Но тут подошел Тихон, остановил его:
— Будет тебе сказки-то сказывать.
Тихон ухватил волка за переднюю ногу и поволок во двор. За ним потянулись туда и ребятишки, кто посмелее. А Леонтий, уразумев наконец, что слушать его тут некому, кроме этих сопляков, что замешкался он изрядно, что дома ждут его с покупками, враз осунулся и погрустнел.
Тихон, видать, в избу за ножом пошел. Леонтий, сгорбившись, как-то воровски подскочил к колодцу, крутанул за крюк, выволок окованную бадью и, достав из кармана пустую сороковку, сунул ее в воду. Бутылка, наполняясь, весело забулькала. За спиной хлопнула дверь.
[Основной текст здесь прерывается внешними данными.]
(** The state of the consecutive-match variant after the observations
    [[1]], [[1]] (two in a row) and [[1]], [[0]]. *)
Lemma consecutive_match_reward_witness :
  ∃ next reward done,
    (TwoInARowEnv.step 1 0%nat (mkEnv 100 0 [[[1]; [1]]] [[0]] 1)).1 =
      inr (next, reward, done, ∅) ∧
    ((length [[1]; [1]] < 2)%nat → reward = if bool_decide (1 = 0) then 1 else -1) ∧
    (∀ pre o0 o1, [[1]; [1]] = pre ++ [o0; o1] →
       (o0 = o1 → reward = if bool_decide (1 = 1) then 1 else -1) ∧
       (o0 ≠ o1 → reward = if bool_decide (1 = 0) then 1 else -1)).
Proof.
  apply (consecutive_match_reward (mkEnv 100 0 [[[1]; [1]]] [[0]] 1) [0] [[1]; [1]] 1 0%nat).
  - by vm_compute.
  - by vm_compute.
  - by vm_compute.
  - apply valid_action. lia.
Defined.

(** After [[1]], [[1]] action 1 is rewarded +1; after [[1]], [[0]] it is
    rewarded -1; on the first step of an episode action 0 is rewarded +1. *)
Example consecutive_match_reward_cases :
  (TwoInARowEnv.step 1 0%nat (mkEnv 100 0 [[[1]; [1]]] [[0]] 1)).1 = inr ([0], 1, false, ∅) ∧
  (TwoInARowEnv.step 1 0%nat (mkEnv 100 0 [[[1]; [0]]] [[0]] 1)).1 = inr ([0], -1, false, ∅) ∧
  (TwoInARowEnv.step 0 0%nat (TwoInARowEnv.reset 1%nat (init 100)).2).1 =
    inr ([0], 1, false, ∅).
Proof. repeat split; by vm_compute. Qed.

(** The first step of an episode finds one observation in the record. *)
Lemma first_step_one_observation v (s : Env (ob v)) (r : rand v) :
  well_formed s →
  ∃ o, active_obs (env_reset v r s).2 = inr [o] ∧
       active_actions (env_reset v r s).2 = inr [].
Proof.
  intros Hwf. destruct (env_reset_in_episode v r s Hwf)
    as (_ & _ & acts & obss & Ha & Ho & Hla & Hlo & _).
  destruct acts; [|done]. destruct obss as [|o [|??]]; try done. eauto.
Qed.

(** *** Invalid actions *)

(** Below the limit and with an active record, an action outside {0, 1}
    makes [step] raise [InvalidAction]; by then the action is logged and the
    step counted, and nothing else is touched. *)
Lemma env_step_invalid v (s : Env (ob v)) (action : Z) (r : rand v) acts :
  action ∉ [0; 1] →
  curr_step s < max_steps_per_episode s →
  active_actions s = inr acts →
  ∃ n, index (action_episode_memory s) (curr_episode s) = Some n ∧
       env_step v action r s = (inl (InvalidAction action), logged action n s).
Proof.
  intros Hact Hlt Ha.
  pose proof (active_no_record action_episode_memory s acts Ha) as Hna.
  destruct (env_step_outcome v action r s); simpl; try lia; try done.
  eauto.
Qed.

(** C1, as the code has it: on either variant, in a state with an active
    episode record and a step count below the limit, [step] with an action
    outside {0, 1} raises [InvalidAction] and leaves the observation memory,
    the episode index and the limit as they were. *)
Theorem invalid_action_rejected v (s : Env (ob v)) (action : Z) (r : rand v) acts :
  action ∉ [0; 1] →
  curr_step s < max_steps_per_episode s →
  active_actions s = inr acts →
  (env_step v action r s).1 = inl (InvalidAction action) ∧
  obs_episode_memory (env_step v action r s).2 = obs_episode_memory s ∧
  curr_episode (env_step v action r s).2 = curr_episode s ∧
  max_steps_per_episode (env_step v action r s).2 = max_steps_per_episode s.
Proof.
  intros Hact Hlt Ha.
  by destruct (env_step_invalid v s action r acts Hact Hlt Ha) as (n & _ & ->).
Qed.

Lemma invalid_action_rejected_witness :
  (env_step GreaterThanZero 2 (1 # 3)%Q (fresh_episode 100)).1 = inl (InvalidAction 2) ∧
  obs_episode_memory (env_step GreaterThanZero 2 (1 # 3)%Q (fresh_episode 100)).2 =
    obs_episode_memory (fresh_episode 100) ∧
  curr_episode (env_step GreaterThanZero 2 (1 # 3)%Q (fresh_episode 100)).2 =
    curr_episode (fresh_episode 100) ∧
  max_steps_per_episode (env_step GreaterThanZero 2 (1 # 3)%Q (fresh_episode 100)).2 =
    max_steps_per_episode (fresh_episode 100).
Proof.
  apply (invalid_action_rejected GreaterThanZero (fresh_episode 100) 2 (1 # 3)%Q []).
  - rewrite valid_action. lia.
  - by vm_compute.
  - by vm_compute.
Defined.

(** C1 fails as stated: right after [reset], [step(2)] raises
    [InvalidAction] with the step count moved from 0 to 1 and the action 2
    in the action log; and in an exhausted episode [step(2)] raises
    [EpisodeExhausted], not [InvalidAction]. *)
Lemma invalid_action_changes_state :
  (2 ∉ [0; 1]) ∧
  env_step GreaterThanZero 2 (1 # 3)%Q (fresh_episode 100) =
    (inl (InvalidAction 2), mkEnv 100 0 [[[(1 # 2)%Q]]] [[2]] 1) ∧
  fresh_episode 100 = mkEnv 100 0 [[[(1 # 2)%Q]]] [[]] 0 ∧
  curr_step (env_step GreaterThanZero 2 (1 # 3)%Q (fresh_episode 100)).2 ≠
    curr_step (fresh_episode 100) ∧
  active_actions (env_step GreaterThanZero 2 (1 # 3)%Q (fresh_episode 100)).2 ≠
    active_actions (fresh_episode 100) ∧
  (env_step GreaterThanZero 2 (1 # 4)%Q exhausted_episode).1 ≠ inl (InvalidAction 2).
Proof.
  split; [rewrite valid_action; lia|].
  repeat split; by vm_compute.
Qed.

(** C5, as the code has it: on either variant the limit is checked before
    the action.  For an action outside {0, 1}, [step] raises
    [EpisodeExhausted] when the episode is exhausted, and [InvalidAction]
    when the step count is below the limit and an episode record is
    active. *)
Theorem invalid_action_error_kind v (s : Env (ob v)) (action : Z) (r : rand v) :
  action ∉ [0; 1] →
  (max_steps_per_episode s ≤ curr_step s →
     (env_step v action r s).1 = inl EpisodeExhausted) ∧
  (curr_step s < max_steps_per_episode s →
     returned (active_actions s) = true →
     (env_step v action r s).1 = inl (InvalidAction action)).
Proof.
  intros Hact. split.
  - intros Hmax. by rewrite env_step_when_exhausted.
  - intros Hlt Ha. destruct (active_actions s) as [e|acts] eqn:Hacts; [done|].
    by destruct (env_step_invalid v s action r acts Hact Hlt Hacts) as (n & _ & ->).
Qed.

Lemma invalid_action_error_kind_witness :
  (env_step GreaterThanZero 2 (1 # 4)%Q exhausted_episode).1 = inl EpisodeExhausted ∧
  (env_step GreaterThanZero 2 (1 # 3)%Q (fresh_episode 100)).1 = inl (InvalidAction 2).
Proof.
  split.
  - apply (invalid_action_error_kind GreaterThanZero exhausted_episode 2 (1 # 4)%Q).
    + rewrite valid_action. lia.
    + by vm_compute.
  - apply (invalid_action_error_kind GreaterThanZero (fresh_episode 100) 2 (1 # 3)%Q).
    + rewrite valid_action. lia.
    + by vm_compute.
    + by vm_compute.
Defined.

(** C5 fails as stated: in an exhausted episode, [step(2)] raises
    [EpisodeExhausted], not [InvalidAction]. *)
Lemma invalid_action_when_exhausted :
  (2 ∉ [0; 1]) ∧
  max_steps_per_episode exhausted_episode ≤ curr_step exhausted_episode ∧
  (env_step GreaterThanZero 2 (1 # 4)%Q exhausted_episode).1 = inl EpisodeExhausted ∧
  (env_step TwoInARow 2 0%nat
     (env_step TwoInARow 0 0%nat (env_reset TwoInARow 0%nat (init 1)).2).2).1 =
    inl EpisodeExhausted ∧
  EpisodeExhausted ≠ InvalidAction 2.
Proof.
  split; [rewrite valid_action; lia|].
  repeat split; by vm_compute.
Qed.

(** ** The diagnostic report *)

(** C9, as the code has it: for every model whose [predict] leaves the
    sequence it is given as it was (any [predict], with any state of its
    own) and every [tabulate], [q_values] calls [model.predict] on the four
    sequences [[0,0]], [[1,1]], [[0,1]], [[1,0]], in that order and on
    nothing else, and leaves the environment as it was; when each of the
    four predictions has a first row, it returns the table of these rows
    under the three headers, one row per sequence labelled "0,0", "1,1",
    "0,1", "1,0", between two newlines. *)
Theorem q_values_report {value model_state}
    (predict : list (list Z) → model_state → list (list value) * model_state)
    (tabulate : list (list (TwoInARowEnv.cell value)) → list string → string)
    (w : TwoInARowEnv.World model_state) :
  TwoInARowEnv.calls (TwoInARowEnv.q_values predict tabulate w).2 =
    TwoInARowEnv.calls w ++ [[[0]; [0]]; [[1]; [1]]; [[0]; [1]]; [[1]; [0]]] ∧
  TwoInARowEnv.self (TwoInARowEnv.q_values predict tabulate w).2 = TwoInARowEnv.self w ∧
  TwoInARowEnv.model (TwoInARowEnv.q_values predict tabulate w).2 =
    (TwoInARowEnv.ask predict TwoInARowEnv.inputs (TwoInARowEnv.model w)).2 ∧
  ∀ rows,
    Forall2 (λ p row, getitem p 0 = inr row)
      (TwoInARowEnv.ask predict TwoInARowEnv.inputs (TwoInARowEnv.model w)).1 rows →
    (TwoInARowEnv.q_values predict tabulate w).1 =
      inr (nl +:+
           tabulate
             (zip_with TwoInARowEnv.table_row ["0,0"; "1,1"; "0,1"; "1,0"]%string rows)
             ["Obs. Seq"; "Action 0"; "Action 1"]%string +:+
           nl)%string.
Proof.
  unfold TwoInARowEnv.q_values, TwoInARowEnv.inputs. simpl TwoInARowEnv.ask.
  destruct (predict [[0]; [0]] (TwoInARowEnv.model w)) as [p0 m0] eqn:E0.
  destruct (predict [[1]; [1]] m0) as [p1 m1] eqn:E1.
  destruct (predict [[0]; [1]] m1) as [p2 m2] eqn:E2.
  destruct (predict [[1]; [0]] m2) as [p3 m3] eqn:E3.
  unfold mbind, M_bind, bind. simpl mapM.
  unfold mbind, M_bind, bind, TwoInARowEnv.model_predict, mret, M_ret, ret. simpl.
  rewrite E0. simpl. rewrite E1. simpl. rewrite E2. simpl. rewrite E3. simpl.
  split; [|split; [|split]].
  - destruct (getitem p0 0), (getitem p1 0), (getitem p2 0), (getitem p3 0);
      simpl; by rewrite <- !app_assoc.
  - by destruct (getitem p0 0), (getitem p1 0), (getitem p2 0), (getitem p3 0).
  - by destruct (getitem p0 0), (getitem p1 0), (getitem p2 0), (getitem p3 0).
  - intros rows Hrows.
    apply Forall2_cons_inv_l in Hrows as (row0 & rows0 & -> & Hrows & ->).
    apply Forall2_cons_inv_l in Hrows as (row1 & rows1 & -> & Hrows & ->).
    apply Forall2_cons_inv_l in Hrows as (row2 & rows2 & -> & Hrows & ->).
    apply Forall2_cons_inv_l in Hrows as (row3 & rows3 & -> & Hrows & ->).
    apply Forall2_nil_inv_l in Hrows as ->. done.
Qed.

(** A model that counts its calls and predicts its counter for action 0. *)
Lemma q_values_report_witness :
  (TwoInARowEnv.q_values
     (λ (_ : list (list Z)) (m : nat), ([[Z.of_nat m; 7]], S m))
     (λ data _, String.concat ";" ((λ row, pretty (length row)) <$> data))
     (TwoInARowEnv.mkWorld (init 100) 0%nat [])).1 =
  inr (nl +:+ "3;3;3;3" +:+ nl)%string.
Proof.
  refine (proj2 (proj2 (proj2 (q_values_report
    (λ (_ : list (list Z)) (m : nat), ([[Z.of_nat m; 7]], S m))
    (λ data _, String.concat ";" ((λ row, pretty (length row)) <$> data))
    (TwoInARowEnv.mkWorld (init 100) 0%nat []))))
    [[0; 7]; [1; 7]; [2; 7]; [3; 7]] _).
  repeat constructor.
Defined.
— У-у, прах его возьми, воротился! — негромко проворчал Леонтий, дернул было бутылку, но она не наполнилась еще и наполовину — сунул обратно, утопив рукой.
— Угорел ты, что ль, аль с перепугу? — миролюбиво спросил Тихон, подходя. — Чего ж ручищи-то в бадье моешь, зашел бы в избу да напился.
— Ти-ша, ти-ше! — хитро прищурил глаз Леонтий и предупредительно поднял скрюченный указательный палец. Прищелкнул языком, туго забил свернутую из бумаги пробку, обтер бутылку рукавом, засунул в карман штанов. — Старуха моя приказывала наговорной водицы из городу привезть. А ту бабку, какая наговаривает, черти в гости кудай-то унесли. Смекаешь?